Time was that children were taught to turn aside tormentors with the cry, “Sticks and stones may break my bones, but words will never hurt me!” While you can indeed feel injured because Bobby called you fat, the law has traditionally maintained a sharp distinction between bodily and emotional harm. Even libel law requires a demonstration of palpable damage to reputation, which might impact your livelihood, rather than mere testimony that a passage in a book made you cry.

He also points out that an imagined “right not to be offended” is now frequently invoked, even though there is no possibility of avoiding offense if one is actually conscious in the world.
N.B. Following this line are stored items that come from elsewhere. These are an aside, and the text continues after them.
(** ** A command *)

Lemma install_same source t :
  let t' := install_addlayer_source source t in
  worker_profile t' = worker_profile t /\ task_partition t' = task_partition t /\ t_source t' = t_source t /\
  t_deadline t' = t_deadline t /\ t_id t' = t_id t /\ t_request_id t' = t_request_id t /\ t_arrived_at t' = t_arrived_at t.
Proof.
  unfold install_addlayer_source, worker_profile. destruct source; [|done].
  destruct (t_request t) as [| ? ? ? ? ? ? [addlayer|]] eqn:Hr; [by cbn; rewrite ?Hr|by cbn|by cbn; rewrite ?Hr].
Qed.

(** The task was rendered in time, under its profile, and the image is the renderer's. *)
Record stages_done (t : InternalTask Json) (s : WSt) (r : InternalTask Json * StageSuccess) (s' : WSt) : Prop := {
  sd_inv : worker_inv s';
  sd_later : later s s';
  sd_task : exists source, r.1 = install_addlayer_source source t;
  sd_render : exists l o, ws_events s' = l ++ [EvRender r.1 (true, true) (inl o)] /\ ss_output r.2 = ro_output o;
  sd_times : clock (ws_world s) <= ss_started_at r.2 <= ss_native_render_started_at r.2 /\
    ss_native_render_started_at r.2 <= ss_native_render_completed_at r.2 <= clock (ws_world s') /\
    ss_native_render_started_at r.2 < t_deadline t /\ ss_native_render_completed_at r.2 <= t_deadline t }.

Lemma wp_fail_later {E A} (c : WM E A) Q X (X' : E -> WSt -> Prop) s :
  wp c Q X s -> (forall e s', X e s' -> X' e s') -> wp c Q X' s.
Proof. intros Hc HX. by eapply wp_mono. Qed.

Lemma source_setup_total_ok before during :
  (forall x, before = Some x -> 0 <= x <= INSTANT_MAX) -> (forall x, during = Some x -> 0 <= x <= INSTANT_MAX) ->
  exists d, source_setup_total before during = Ok d.
Proof.
  intros Hb Hd. destruct before as [b|], during as [d|]; cbn; eauto. unfold duration_add.
  specialize (Hb b eq_refl). specialize (Hd d eq_refl). rewrite (proj2 (Z.leb_le _ _)).
  - by eexists.
  - unfold INSTANT_MAX, DURATION_MAX, u64_max in *. lia.
Qed.

Lemma render_stage_spec t source started_at swap cold loaded style_d source_d s :
  worker_inv s -> ws_current_profile s = Some (worker_profile t, task_partition t) ->
  loaded_source t (ws_events s) -> (ws_permits s).1 = true -> started_at <= clock (ws_world s) ->
  (forall x, source_d = Some x -> 0 <= x <= INSTANT_MAX) ->
  wp (render_stage t source started_at swap cold loaded style_d source_d)
    (fun r s' => forall s0, later s0 s -> clock (ws_world s0) <= started_at -> stages_done t s0 r s')
    (stage_failed s) s.
Proof.
  intros Hs Hp Hsrc Hheld Hst Hd. apply wp_bind, wp_acquire; [done|]. intros w1 Hc1.
  apply wp_bind, wp_now. intros w2 Hc2 Hb2. wcbn in Hc2. apply wp_bind.
  set (s2 := with_world w2 (with_permit NativeRenderPermit (with_world w1 s))).
  assert (Hl2 : later s s2) by (split; [subst s2; cbn in Hc2 |- *; lia|done]).
  assert (Hs2 : worker_inv s2) by (apply world_inv; destruct Hs as [[? ? ?] ?]; by split; [split|]).
  eapply wp_fail_later; [apply wp_check_deadline; [done|]|by intros e s'; apply stage_failed_later].
  intros w3 Hc3 Hdl. apply wp_bind, wp_wio. wcbn. change (clock w2 <= clock w3) in Hc3.
  destruct (install_same source t) as (Ipr & Ipa & Iso & Ide & Iid & Irid & Iat).
  set (t' := install_addlayer_source source t) in *.
  pose proof (ww_render_clock t' w3) as Hc4. pose proof (ww_render_duration t' w3) as Hdur.
  destruct (ww_render t' w3) as [r w4]. wcbn in Hc4. wcbn in Hdur. wcbn.
  set (s4 := with_world w4 s2). assert (Hs4 : worker_inv s4) by by apply world_inv.
  assert (Hl4 : later s s4) by (trans s2; [done|apply world_later; change (clock w2 <= clock w4); lia]).
  apply wp_bind. change (wp (gets ws_permits) ?Q ?X ?s) with (Q (ws_permits s4) s4). cbv beta.
  assert (Hpm : ws_permits s4 = (true, true)) by (subst s4 s2; cbn; by rewrite Hheld).
  rewrite Hpm. apply wp_bind.
  change (wp (event ?ev) ?Q ?X ?s) with (Q tt (with_event ev s4)). apply wp_bind.
  assert (Hev : render_ok (warm_state (ws_events s4)) (EvRender t' (true, true) r)).
  { cbn [render_ok]. split; [done|]. destruct Hs as [_ Hco]. subst s4 s2. rewrite Hp in Hco.
    unfold loaded_source in Hsrc. rewrite Ipr, Ipa, Iso. cbn [ws_events with_world with_permit].
    destruct (warm_state (ws_events s)) as [[[p q] hs]|] eqn:Hw; [|done]. destruct Hco as (<- & <- & _).
    exists hs. split; [done|]. destruct (t_source t) as [src|]; [|done].
    by destruct Hsrc as (p' & q' & hs' & [= <- <- <-] & Hh). }
  destruct r as [o|e]; unfold stage_result.
  - change (wp (mret ?a) ?Q ?X ?s) with (Q a s). apply wp_bind.
    destruct (source_setup_total_ok source_d (ro_source_setup_duration o)) as [d Hsd]; [done|by intros x; apply Hdur|].
    rewrite Hsd. change (wp (lift (Ok ?a)) ?Q ?X ?s) with (Q a s). cbv beta.
    apply wp_bind, wp_now. intros w5 Hc5 Hb5. rewrite Ide. change (clock w4 <= clock w5) in Hc5.
    set (s5 := with_world w5 (with_event (EvRender t' (true, true) (inl o)) s4)).
    assert (Hl5 : later s s5).
    { trans s4; [done|]. split; [done|]. subst s5. wcbn. by apply answers_snoc. }
    assert (Hs5 : worker_inv s5).
    { apply world_inv. destruct Hs4 as [Hwf Hco]. split; [by apply event_wf|]. wcbn. by rewrite warm_snoc. }
    destruct (t_deadline t <? clock w5) eqn:Hlate; bool_props.
    + change (wp (throw ?e) ?Q ?X ?s) with (X e s). split_and!; [done|by apply wi_wf|by left].
    + change (wp (mret ?a) ?Q ?X ?s) with (Q a s). intros s0 Hl0 Hc0. split.
      * done.
      * by trans s.
      * by exists source.
      * eexists _, o. split; [|done]. reflexivity.
      * cbn [fst snd ss_started_at ss_native_render_started_at ss_native_render_completed_at].
        change (ws_world s5) with w5. cbn in Hc2. lia.
  - change (wp (throw ?e) ?Q ?X ?s) with (X e s). eapply stage_failed_later; [exact Hl4|].
    apply event_failed; [done|done|done|]. by cbn.
Qed.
For just one rather mundane example, the extraordinary genocidal violence of 20th-century history, once machines and mechanisms (now called WMDs) were applied to warfare (and dare I say it: statecraft), ought to be highly offensive to any humanitarian. That history cannot be erased, though I suppose it can be denied, revised, buried, and/or lost to living memory. Students or others who insist they be excused from being triggered by knowledge of awful events are proverbial ostriches burying their heads in the sand.
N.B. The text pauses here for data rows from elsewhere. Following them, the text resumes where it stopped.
#[local] Instance maplibre_world : WorkerWorld (Json := Json) (W := MapLibreWorld) := {|
  ww_now w := let now := mw_clock w + 1000000 in
    (now, {| mw_clock := now; mw_renderer := mw_renderer w; mw_oracles := mw_oracles w |});
  ww_acquire _ _ w := (Acquired, w);
  ww_setup_profile task prepared := call (fun o => mr_setup_profile o task prepared);
  ww_ensure_source h := call (fun _ => mr_ensure_source h);
  ww_render task := call (fun o => mr_render o task);
  ww_retire_after_current w :=
    {| mw_clock := mw_clock w;
       mw_renderer := mr_retire_after_current (default prompt (head (mw_oracles w))) (mw_renderer w);
       mw_oracles := tail (mw_oracles w) |};
  ww_repair_if_needed := call mr_repair_if_needed |}.

Definition MapLibreRenderer_new (worker_id : WorkerId) (sup : Supervisor) : MapLibreRenderer :=
  {| mr_worker_id := worker_id; mr_actor := Actor_new; mr_thread := true; mr_retiring := false;
     mr_slot_available := true; mr_supervisor := sup |}.

(** ** Which document is drawn *)

(** The document of a native renderer: a successful load installs it, and no other
    operation changes it. *)
Context (doc : N -> option string).
Class NativeLaws : Prop := {
  load_doc json n n' : nat_load_style json n = (Ok tt, n') -> doc n' = Some json;
  populate_doc n : doc (nat_populate_slots n).2 = doc n;
  size_doc size n : doc (nat_set_map_size size n) = doc n;
  tile_doc z x y n : doc (nat_render_tile z x y n).2 = doc n;
  static_doc task n slots sources : doc (nat_render_static task (n, slots, sources)).2.1.1 = doc n }.
Context `{!NativeLaws}.

(** The loaded revision and the document of the active renderer. *)
Definition active_doc (b : Backend) : option (option StyleRevision * option string) :=
  (fun r => match r with
            | ActiveStatic r => (sr_loaded_style r, doc (sr_renderer r))
            | ActiveTile r => (tr_loaded_style r, doc (tr_renderer r))
            end) <$> be_active_renderer b.

Lemma sm_bind_eq {S E A B} (c : SM S E A) (f : A -> SM S E B) s :
  (c ≫= f) s = match c s with
               | (Ok a, s') => f a s' | (Err e, s') => (Err e, s') | (Panic, s') => (Panic, s')
               end.
Proof. reflexivity. Qed.

(** Drawing keeps the loaded style and the document. *)
Lemma with_tile_doc {A} (f : SM N RendererError A) b : (forall n, doc (f n).2 = doc n) ->
  active_doc (with_tile (tile_native f) b).2 = active_doc b /\
  be_loaded_style (with_tile (tile_native f) b).2 = be_loaded_style b.
Proof.
  intros Hf. unfold with_tile, active_doc. destruct (be_active_renderer b) as [[r|r]|] eqn:Ha; [by cbn; rewrite Ha| |by cbn; rewrite Ha].
  unfold tile_native. specialize (Hf (tr_renderer r)). destruct (f (tr_renderer r)) as [res n]. cbn in *. by rewrite Hf.
Qed.

Lemma draw_static_doc task b :
  active_doc (with_static (draw_static task) b).2 = active_doc b /\
  be_loaded_style (with_static (draw_static task) b).2 = be_loaded_style b.
Proof.
  unfold with_static, active_doc. destruct (be_active_renderer b) as [[r|r]|] eqn:Ha; [|by cbn; rewrite Ha|by cbn; rewrite Ha].
  unfold draw_static. pose proof (static_doc task (sr_renderer r) (sr_slots r) (sr_addlayer_sources r)) as Hd.
  destruct (nat_render_static task _) as [res [[n slots] sources]]. cbn in *. by rewrite Hd.
Qed.

Lemma draw_doc task b : active_doc (draw task b).2 = active_doc b /\ be_loaded_style (draw task b).2 = be_loaded_style b.
Proof.
  unfold draw. destruct (rv_request task) as [z x y size|]; [|apply draw_static_doc].
  destruct (with_tile_doc (sm_map_err RenderFailed (nat_render_tile z x y)) b) as [H1 H2].
  { intros n. pose proof (tile_doc z x y n) as Htd. unfold sm_map_err. by destruct (nat_render_tile z x y n). }
  rewrite sm_bind_eq. by destruct (with_tile _ b) as [[image|e|] b2].
Qed.

Section Consistent.
(** Every revision has one document. *)
Context (document : StyleRevision -> string).

Definition style_ok (b : Backend) : Prop :=
  match be_loaded_style b with Some st => rst_style_json st = document (rst_revision st) | None => True end.
Definition active_ok (b : Backend) : Prop :=
  match active_doc b with Some (Some rev, d) => d = Some (document rev) | _ => True end.
(** The active renderer holds the document of the loaded style. *)
Definition active_current (b : Backend) : Prop :=
  exists st, be_loaded_style b = Some st /\ active_doc b = Some (Some (rst_revision st), Some (document (rst_revision st))).

(** How preparing a renderer ends: current, failed with an error that resets the
    backend, or unchanged; after a panic the backend is reset as well. *)
Definition ensured {A} (P : Backend -> Prop) (b : Backend) (res : Res RendererError A * Backend) : Prop :=
  match res with
  | (Ok _, b') => P b'
  | (Err e, b') => error_invalidates_loaded_state e = true \/ b' = b
  | (Panic, _) => True
  end.

Lemma load_json_spec style n :
  match load_style_json style n with
  | (Ok _, n') => doc n' = Some (rst_style_json style)
  | (Err e, _) => error_invalidates_loaded_state e = true
  | (Panic, _) => True
  end.
Proof.
  unfold load_style_json, sm_map_err. destruct (nat_load_style (rst_style_json style) n) as [[[]|e|] n'] eqn:Hl; cbn;
    [by eapply load_doc|done|done].
Qed.

Lemma populate_spec style n :
  match populate_static_slots style n with
  | (Ok _, n') => doc n' = doc n
  | (Err e, _) => error_invalidates_loaded_state e = true
  | (Panic, _) => True
  end.
Proof.
  unfold populate_static_slots, sm_map_err. pose proof (populate_doc n) as Hd.
  by destruct (nat_populate_slots n) as [[slots|e|] n'].
Qed.

Lemma refresh_static_spec style r :
  (forall rev, sr_loaded_style r = Some rev -> doc (sr_renderer r) = Some (document rev)) ->
  rst_style_json style = document (rst_revision style) ->
  match refresh_static style r with
  | (Ok _, r') => sr_loaded_style r' = Some (rst_revision style) /\
                  doc (sr_renderer r') = Some (document (rst_revision style))
  | (Err e, _) => error_invalidates_loaded_state e = true
  | (Panic, _) => True
  end.
Proof.
  intros Hr Hs. unfold refresh_static. case_bool_decide as Hl; cbn [negb]; [by split; [|apply Hr]|].
  unfold mbind, SM_bind, static_native, modify. pose proof (load_json_spec style (sr_renderer r)) as Hj.
  destruct (load_style_json style (sr_renderer r)) as [[[]|e|] n1]; [|done|done].
  cbn [sr_renderer]. pose proof (populate_spec style n1) as Hp.
  destruct (populate_static_slots style n1) as [[slots|e|] n2]; cbn; [|done|done]. split; [done|congruence].
Qed.

Lemma refresh_tile_spec style r :
  (forall rev, tr_loaded_style r = Some rev -> doc (tr_renderer r) = Some (document rev)) ->
  rst_style_json style = document (rst_revision style) ->
  match refresh_tile style r with
  | (Ok _, r') => tr_loaded_style r' = Some (rst_revision style) /\
                  doc (tr_renderer r') = Some (document (rst_revision style))
  | (Err e, _) => error_invalidates_loaded_state e = true
  | (Panic, _) => True
  end.
Proof.
  intros Hr Hs. unfold refresh_tile. case_bool_decide as Hl; cbn [negb]; [by split; [|apply Hr]|].
  unfold mbind, SM_bind, tile_native, modify. pose proof (load_json_spec style (tr_renderer r)) as Hj.
  destruct (load_style_json style (tr_renderer r)) as [[[]|e|] n1]; [|done|done]. cbn. split; [done|congruence].
Qed.

(** The tail of [ensure_*_renderer], from a renderer that is active. *)
Lemma refresh_static_current b st r size :
  be_loaded_style b = Some st -> rst_style_json st = document (rst_revision st) ->
  be_active_renderer b = Some (ActiveStatic r) ->
  (forall rev, sr_loaded_style r = Some rev -> doc (sr_renderer r) = Some (document rev)) ->
  match (_ ← with_static (refresh_static st); with_static (static_native (modify (nat_set_map_size size)))) b with
  | (Ok _, b') => active_current b' /\ be_loaded_style b' = Some st
  | (Err e, _) => error_invalidates_loaded_state e = true
  | (Panic, _) => True
  end.
Proof.
  intros Hst Hj Ha Hr. unfold mbind, SM_bind, with_static. rewrite Ha.
  pose proof (refresh_static_spec st r Hr Hj) as Hs. destruct (refresh_static st r) as [[[]|e|] r']; [|done|done].
  cbn. destruct Hs as [Hl Hd]. split; [|done]. exists st. unfold active_doc. cbn. by rewrite size_doc, Hl, Hd.
Qed.

Lemma refresh_tile_current b st r size :
  be_loaded_style b = Some st -> rst_style_json st = document (rst_revision st) ->
  be_active_renderer b = Some (ActiveTile r) ->
  (forall rev, tr_loaded_style r = Some rev -> doc (tr_renderer r) = Some (document rev)) ->
  match (_ ← with_tile (refresh_tile st); with_tile (tile_native (modify (nat_set_map_size size)))) b with
  | (Ok _, b') => active_current b' /\ be_loaded_style b' = Some st
  | (Err e, _) => error_invalidates_loaded_state e = true
  | (Panic, _) => True
  end.
Proof.
  intros Hst Hj Ha Hr. unfold mbind, SM_bind, with_tile. rewrite Ha.
  pose proof (refresh_tile_spec st r Hr Hj) as Hs. destruct (refresh_tile st r) as [[[]|e|] r']; [|done|done].
  cbn. destruct Hs as [Hl Hd]. split; [|done]. exists st. unfold active_doc. cbn. by rewrite size_doc, Hl, Hd.
Qed.

Definition current (b b' : Backend) : Prop := active_current b' /\ be_loaded_style b' = be_loaded_style b.

Lemma ensure_static_spec key size b : style_ok b -> active_ok b ->
  ensured (current b) b (ensure_static_renderer key size b).
Proof.
  intros Hs Ha. unfold ensure_static_renderer, style_ok in *. rewrite sm_bind_eq. unfold be_style at 1.
  destruct (be_loaded_style b) as [st|] eqn:Hst; [|by right]. cbn [ok_or]. rewrite sm_bind_eq.
  assert (Hgo : forall b1 r, be_loaded_style b1 = Some st -> be_active_renderer b1 = Some (ActiveStatic r) ->
    (forall rev, sr_loaded_style r = Some rev -> doc (sr_renderer r) = Some (document rev)) ->
    ensured (current b) b ((_ ← with_static (refresh_static st);
      with_static (static_native (modify (nat_set_map_size size)))) b1)).
  { intros b1 r H1 H2 H3. pose proof (refresh_static_current b1 st r size H1 Hs H2 H3) as Hc.
    match type of Hc with match ?c b1 with _ => _ end => destruct (c b1) as [[[]|e|] b2] end; cbn; [|by left|done]. unfold current. by rewrite Hst. }
  destruct (static_needs_rebuild key (be_active_renderer b)) eqn:Hn.
  - rewrite sm_bind_eq. unfold lift at 1, build_renderer.
    destruct (size.1 =? 0); [by right|]. destruct (size.2 =? 0); [by right|].
    rewrite sm_bind_eq. unfold lift at 1. rewrite sm_bind_eq.
    pose proof (load_json_spec st (nat_build key size)) as Hj.
    destruct (load_style_json st (nat_build key size)) as [[[]|e|] n1]; [|by left|done].
    pose proof (populate_spec st n1) as Hp. destruct (populate_static_slots st n1) as [[slots|e|] n2]; [|by left|done].
    cbn [set_active modify]. eapply Hgo; [done|done|]. cbn. intros rev [= <-]. congruence.
  - unfold static_needs_rebuild in Hn. destruct (be_active_renderer b) as [[r|r]|] eqn:Har; [|done|done].
    eapply Hgo; [done|done|]. intros rev Hrev. unfold active_ok, active_doc in Ha. rewrite Har in Ha. cbn in Ha.
    by rewrite Hrev in Ha.
Qed.

Lemma ensure_tile_spec key size b : style_ok b -> active_ok b ->
  ensured (current b) b (ensure_tile_renderer key size b).
Proof.
  intros Hs Ha. unfold ensure_tile_renderer, style_ok in *. rewrite sm_bind_eq. unfold be_style at 1.
  destruct (be_loaded_style b) as [st|] eqn:Hst; [|by right]. cbn [ok_or]. rewrite sm_bind_eq.
  assert (Hgo : forall b1 r, be_loaded_style b1 = Some st -> be_active_renderer b1 = Some (ActiveTile r) ->
    (forall rev, tr_loaded_style r = Some rev -> doc (tr_renderer r) = Some (document rev)) ->
    ensured (current b) b ((_ ← with_tile (refresh_tile st);
      with_tile (tile_native (modify (nat_set_map_size size)))) b1)).
  { intros b1 r H1 H2 H3. pose proof (refresh_tile_current b1 st r size H1 Hs H2 H3) as Hc.
    match type of Hc with match ?c b1 with _ => _ end => destruct (c b1) as [[[]|e|] b2] end; cbn; [|by left|done]. unfold current. by rewrite Hst. }
  destruct (tile_needs_rebuild key (be_active_renderer b)) eqn:Hn.
  - rewrite sm_bind_eq. unfold lift at 1, build_renderer.
    destruct (size.1 =? 0); [by right|]. destruct (size.2 =? 0); [by right|].
    rewrite sm_bind_eq. unfold lift at 1.
    pose proof (load_json_spec st (nat_build key size)) as Hj.
    destruct (load_style_json st (nat_build key size)) as [[[]|e|] n1]; [|by left|done].
    cbn [set_active modify]. eapply Hgo; [done|done|]. cbn. intros rev [= <-]. congruence.
  - unfold tile_needs_rebuild in Hn. destruct (be_active_renderer b) as [[r|r]|] eqn:Har; [done| |done].
    eapply Hgo; [done|done|]. intros rev Hrev. unfold active_ok, active_doc in Ha. rewrite Har in Ha. cbn in Ha.
    by rewrite Hrev in Ha.
Qed.

Lemma ensure_task_spec task b : style_ok b -> active_ok b ->
  ensured (current b) b (ensure_renderer_for_task task b).
Proof.
  intros Hs Ha. unfold ensure_renderer_for_task. destruct (rv_request task) as [z x y size|? w h ? ? ? ?];
    rewrite sm_bind_eq; unfold lift, render_size; destruct (_ || _); try by right.
  - by apply ensure_tile_spec.
  - by apply ensure_static_spec.
Qed.

Lemma current_ok b b' : style_ok b -> current b b' -> style_ok b' /\ active_ok b'.
Proof.
  intros Hs [(st & Hst & Had) He]. unfold style_ok, active_ok in *. by rewrite He, Had.
Qed.

Lemma current_same b0 b b' : active_doc b' = active_doc b -> be_loaded_style b' = be_loaded_style b ->
  current b0 b -> current b0 b'.
Proof. intros Ha Hl [(st & Hst & Had) He]. split; [exists st|]; by rewrite ?Ha, ?Hl. Qed.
As variations of this behavior multiply and gain social approval, the Thought Police are busily mustering against all offense — real, perceived, or wholly imagined — and waging a broad-spectrum sanitation campaign. Shriver believes this could well pose the end of fiction as publishers morph into censors and authors self-censor in an attempt to pass through the SJW gauntlet. Here’s my counter-argument:

rant on/

I feel mightily offended — OFFENDED I say! — at the arrant stupidity of SJWs whose heads are full of straw (and strawmen), who are so clearly confused about what is even possible within the dictates and strictures of, well, reality, and accordingly retreated into cocoons of ideation from which others are scourged for failure to adhere to some bizarre, muddleheaded notion of equity. How dare you compel me to think prescribed thoughts emanating from your thought bubble, you damn bullies? I have my own thoughts and feelings deserving of support, maybe even more than yours considering your obvious naïveté about how the world works. Why aren’t you laboring to promote mine but instead clamoring to infect everyone with yours? Why is my writing so resoundingly ignored while you prance upon the stage demanding my attention? You are an affront to my values and sensibilities and can stuff your false piety and pretend virtue where the sun don’t shine. Go ahead and be offended; this is meant to offend. If it’s gonna be you or me who’s transgressed precisely because all sides of issues can’t be satisfied simultaneously, then on this issue, I vote for you to be in the hot seat.